Monitoring on the Auto-Analyzer System in-Statistical-Control for SO in Atmosphere With Top-Down Uncertainty Evaluation
Abstract
In this paper, the top-down approach (CNAS-GL34: Guidance for Measurement Uncertainty Evaluation Based on Quality Control Data in Environmental Testing, China National Accreditation Service for Conformity Assessment, Beijing, China, 2013) for A type evaluation of empirical model can be applied to qualify the SO2 by using analyzer and primary test method (PTM) (GB/T 27408: Quality Control in Laboratories—Evaluating Validity of Non-Standard Test Method—Practice for a Linear Relationship, Standardization Administration of the People's Republic of China, Beijing, China, 2010), whereupon a large number of real-time data, in multi-sites at different levels, were accumulated under site precision (sR′) in-statistical-control condition (GB/T 27411: Routine Methods for Evaluation and Expression of Measurement Uncertainty in Testing Laboratory, Standardization Administration of the People's Republic of China, Beijing, China, 2012). The data-transformed-system under investigation cannot be considered suspect as none of the Anderson Darling (AD) statistics were failed in acceptance at the 95 % confidence level for the hypothesis of normality and independence.

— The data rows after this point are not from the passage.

(** ** Lockstep round trip *)

Section lockstep.
#[local] Set Default Proof Using "Type*".
Context {C : Type} `{!Cryptography C, !CryptographyLaws C}.

Abbreviation IntSt := (Integrity IntegrityKey * Store)%type.

(** Seal and completely write each frame in turn; verify each in turn. *)
Fixpoint seal_all (c : C) (fs : list WireFrame) : M IntSt IntegrityError (list WireFrame) :=
  match fs with
  | [] => mret []
  | f :: fs =>
    x ← Integrity_seal f c;
    call (λ '(g, st), let '(r, g) := Integrity_sent g in (r, (g, st)));;
    xs ← seal_all c fs;
    mret (x :: xs)
  end.
Fixpoint verify_all (c : C) (fs : list WireFrame) : M IntSt IntegrityError (list VerifiedFrame) :=
  match fs with
  | [] => mret []
  | f :: fs =>
    v ← Integrity_verify f c;
    vs ← verify_all c fs;
    mret (v :: vs)
  end.

Definition sealable (f : WireFrame) : Prop :=
  tag f = None ∧ len (payload f) = payload_len (header f).
(** The visible bytes of a frame are within an adapter's ceiling. *)
Definition taken_by (c : C) (f : WireFrame) : Prop := len (frame_aad f) ≤ ceiling c.

Lemma seal_verify_step (c c' : C) f gs gr st st' d :
  sealable f → taken_by c f → taken_by c' f → int_send gs = Some d → int_receive gr = Some d → pending_send gs = false →
  send_sequence gs = receive_sequence gr → send_sequence gs < u64_limit - 1 →
  ∃ x gs1 st1 gr1,
    Integrity_seal f c (gs, st) = (Ok x, (set_pending gs, st1)) ∧
    Integrity_sent (set_pending gs) = (Ok tt, gs1) ∧
    Integrity_verify x c' (gr, st') = (Ok (mkVerifiedFrame x), (gr1, st')) ∧
    content x = content f ∧
    int_send gs1 = Some d ∧ int_receive gr1 = Some d ∧ pending_send gs1 = false ∧
    send_sequence gs1 = send_sequence gs + 1 ∧ receive_sequence gr1 = receive_sequence gr + 1.
Proof.
  intros [Ht Hl] Hc Hc' Hs Hr Hp Hq Hlt.
  destruct (tag_verifies c (dk_key d) (nonce (nonce_prefix d) (send_sequence gs)) (frame_aad f) Hc)
    as (t & Htag & Hver).
  eexists (mkWireFrame (reservation f) (header f) (payload f) (Some t)), _, _, _.
  split. { unfold Integrity_seal. rewrite Hs, Hp, bool_decide_false by (rewrite Ht; by intros []).
    destruct (N.eqb_spec (send_sequence gs) (u64_limit - 1)); [lia |]. rewrite Htag.
    unfold WireFrame_new. rewrite Hl, N.eqb_refl. done. }
  assert (∀ n, n < u64_limit - 1 → checked_add u64_limit n 1 = Some (n + 1)) as Hadd.
  { intros n Hn. apply checked_add_Some. lia. }
  split. { unfold Integrity_sent. cbn [set_pending int_send pending_send negb send_sequence].
    rewrite Hs, Hadd by done. done. }
  split. { unfold Integrity_verify. rewrite Hr. cbn [tag reservation]. rewrite <- Hq.
    change (frame_aad (mkWireFrame _ (header f) (payload f) _)) with (frame_aad f).
    rewrite (Hver c' Hc'), Hadd by done. done. }
  cbn. rewrite Hq. done.
Qed.

Lemma seal_verify_all (c c' : C) fs : ∀ gs gr st st' d,
  Forall sealable fs → Forall (taken_by c) fs → Forall (taken_by c') fs →
  int_send gs = Some d → int_receive gr = Some d → pending_send gs = false →
  send_sequence gs = receive_sequence gr → send_sequence gs + len fs < u64_limit →
  ∃ xs vs, (seal_all c fs (gs, st)).1 = Ok xs ∧ (verify_all c' xs (gr, st')).1 = Ok vs ∧
    content ∘ verified <$> vs = content <$> fs.
Proof.
  induction fs as [| f fs IH]; intros gs gr st st' d Hf Hc Hc' Hs Hr Hp Hq Hlt.
  { by exists [], []. }
  inversion_clear Hf as [| ? ? Hf1 Hf2]. apply Forall_cons in Hc as [Hc1 Hc2], Hc' as [Hc1' Hc2']. rewrite len_cons in Hlt.
  destruct (seal_verify_step c c' f gs gr st st' d) as
    (x & gs1 & st1 & gr1 & E1 & E2 & E3 & Ec & Es & Er & Ep & Eq1 & Eq2); [done.. | lia |].
  destruct (IH gs1 gr1 st1 st' d) as (xs & vs & F1 & F2 & F3); [done.. | lia | lia |].
  exists (x :: xs), (mkVerifiedFrame x :: vs). cbn [seal_all verify_all].
  rewrite (bind_Ok _ _ _ _ _ E1), (bind_Ok _ _ _ tt (gs1, st1)), (bind_Ok _ _ _ _ _ E3).
  2:{ unfold call. by rewrite E2. }
  destruct (seal_all c fs (gs1, st1)) as [r s] eqn:G1.
  destruct (verify_all c' xs (gr1, st')) as [r' s'] eqn:G2. cbn in F1, F2. subst r r'.
  rewrite (bind_Ok _ _ _ _ _ G1), (bind_Ok _ _ _ _ _ G2). split_and!; [done | done |].
  rewrite !fmap_cons, F3. cbn. by rewrite Ec.
Qed.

Our survey was originated from the fog-haze over a period of time for SO2 in air, with its boundary of 100 × 10−9∼400 × 10−9. Finally, the top-down approach, based on closeness sum of squares (CSS), gave the reliable and valid evaluation as the expanded uncertainty, U = 8.5 μg/m3, which maximized the combination of the effects on various variances, refrained from the complicated relativity by bottom-up for uncertainty evaluation.